Mais le film oublie tout simplement d'organiser ses idées, et surtout de leur donner un souffle, une identité. Ainsi, lorsque le parachute retient le vaisseau, qu'un personnage survit alors que cela fait 5 minutes que sa réserve en oxygène est épuisée, lorsqu'on voit Sandra Bullock se diriger dans l'espace avec pour seul gouvernail un extincteur à incendie, là, on se dit qu'il y a trop de facilités, comme si, à partir du crash, les scénaristes ne savaient pas quoi inventer pour maintenir le personnage en vie (car il n'allaient pas arrêter le film au bout d'une demi heure, même si, au final, ça n'aurait pas été plus mal).
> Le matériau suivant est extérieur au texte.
(* ===== verification/HedgeStore.v ===== *)
(** * The cycle file: funding_fee_avoidance/models.py and state_store.py

    How a cycle becomes JSON and is read back: the texts of its decimals and times,
    the [to_dict] and [from_mapping] of [HedgeCycleState], and the file the
    transaction reads and replaces.  The file is the JSON value its text parses to,
    with sorted keys.  The offset of the local time zone, read by [astimezone] on a
    naive time, and the shortest decimal of a float are parameters. *)
From Stdlib Require Import QArith.
From stdpp Require Import pretty.
From S2P Require Import Prelude PyStrings PyDict PyTime PyIso PyDecimal PyDecimalText PyJson HedgeModels.
Local Open Scope string_scope.
Local Open Scope list_scope.
Local Open Scope Z_scope.

(** ** Builtins on JSON values *)
(** [text.replace(old, new)], [old] not empty. *)
Fixpoint replace_list (old new : list ascii) (skip : nat) (l : list ascii) : list ascii :=
  match l, skip with
  | [], _ => []
  | _ :: l, S skip => replace_list old new skip l
  | c :: l, O =>
      if bool_decide (old `prefix_of` c :: l) then new ++ replace_list old new (length old - 1) l
      else c :: replace_list old new 0 l
  end.
(** [int(text)]: underscores only between digits. *)
Fixpoint underscored (after_digit : bool) (l : list ascii) : bool :=
  match l with
  | [] => after_digit
  | c :: l => if is_digit c then underscored true l else Ascii.eqb c "_" && after_digit && underscored false l
  end.
Definition MAX_INT_DIGITS : nat := 4300.
Definition int_of_text (text : string) : option Z :=
  let '(neg, l) := split_sign (list_ascii_of_string (strip text)) in
  let ds := List.filter (fun c => negb (Ascii.eqb c "_")) l in
  _ ← guard_ (underscored false l && (length ds <=? MAX_INT_DIGITS)%nat);
  n ← int_digits ds;
  Some (if neg then - n else n).
Definition py_int (j : Json) : result Z :=
  match j with
  | JInt n => Ok n
  | JBool b => Ok (if b then 1 else 0)
  | JFloat q => Ok (Z.quot (Qnum q) (Zpos (Qden q)))
  | JStr s => from_option Ok (Raise (ValueError "invalid literal for int() with base 10")) (int_of_text s)
  | JNull | JList _ | JObject _ => Raise (TypeError "int() argument must be a string or a real number")
  end.
(** The value a text written with [sort_keys=True] parses to. *)
Fixpoint sort_keys (j : Json) : Json :=
  match j with
  | JList l => JList (map sort_keys l)
  | JObject fields => JObject (sorted_items (map (fun kv => (kv.1, sort_keys kv.2)) fields))
  | j => j
  end.

(** ** Statuses as texts *)
Definition cycle_status_text (s : HedgeCycleStatus) : string :=
  match s with
  | ARMED => "armed" | OPEN_SUBMITTED => "open_submitted" | OPEN_PARTIAL => "open_partial" | HEDGED => "hedged"
  | AWAITING_FUNDING => "awaiting_funding" | CLOSE_SUBMITTED => "close_submitted" | CLOSE_PARTIAL => "close_partial"
  | COMPLETED => "completed" | ABORTED => "aborted" | RECOVERY_REQUIRED => "recovery_required"
  end.
Definition CYCLE_STATUSES : list HedgeCycleStatus :=
  [ARMED; OPEN_SUBMITTED; OPEN_PARTIAL; HEDGED; AWAITING_FUNDING; CLOSE_SUBMITTED; CLOSE_PARTIAL; COMPLETED; ABORTED;
   RECOVERY_REQUIRED].
(** [HedgeCycleStatus(text)] *)
Definition status_of_text (text : string) : result HedgeCycleStatus :=
  from_option Ok (Raise (ValueError "not a valid HedgeCycleStatus"))
    (List.find (fun s => String.eqb (cycle_status_text s) text) CYCLE_STATUSES).
Lemma status_round_trip s : status_of_text (cycle_status_text s) = Ok s.
Proof. by destruct s. Qed.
Il y a donc une grosse contrainte pour mener à bien le film jusqu'au bout : il a fallu quitter l'aspect très réaliste des premières scènes pour pouvoir finir l’œuvre. Après la claque des premières séquences, saisissantes de réalisme, et puis cette fameuse scène de collision, franchement l'une des scènes les plus impressionnantes de l'histoire du cinéma, le film perd en crédibilité, et donc l'émotion est moins grande. A partir de deux ou trois passages où Ryan échappe à la mort sur un coup de chance, le tout à la dernière seconde avec une musique qui rend sourd, on comprend vite comment le film va se terminer. On attend la surprise, en vain. Le tout étant accompagné de divers monologues de Sandra Bullock, qui sonnent faux, tout comme le dénouement. Cuaron aura beau dire que son film est une grande métaphore sur le mythe de la renaissance, qu'il illustre la figure maternelle avec brio et que le film est parsemé d'allusions religieuses, il aura cependant du mal à nous faire digérer son manque de cohérence entre ce qu'il veut nous montrer et ce que l'on voit à l'écran. Avec des images aussi parfaites, un fond travaillé (même si certaines métaphores sont grossières), et un picth initial aussi alléchant, son film ne pouvait pas se contenter d'être le remake d'Apollo 13. La comparaison peut paraître grossière, mais à quelques extravagances près, on vous jure que la ressemblance est frappante.

 

En résumé, Gravity possède les armes pour tout faire péter, mais se tire finalement une balle dans le pied en offrant un scénario beaucoup trop américain ; on ne demandera pas à Cuaron, qui assurait ne pas être entré dans le moule hollywoodien, la permission de douter fortement de ses propos.

 

2 étoiles et demi-copie-1

Commenter cet article

selenie 01/11/2013 17:03

Sublime immersion... Bémol juste pour le côté survival qui gâche un peu le côté "magique" pour un classicisme effectivement hollywoodien. Mais ça reste énorme et très très bien foutu... 4/4

mymp 30/10/2013 12:21

Ah oui, c'est clair que Bullock en débardeur et petite culotte, ça fait très Alien.

"Cette fameuse scène de collision, franchement l'une des scènes les plus impressionnantes de l'histoire du cinéma" : c'est une blague ? Et le final de Transformers 3 merde ?!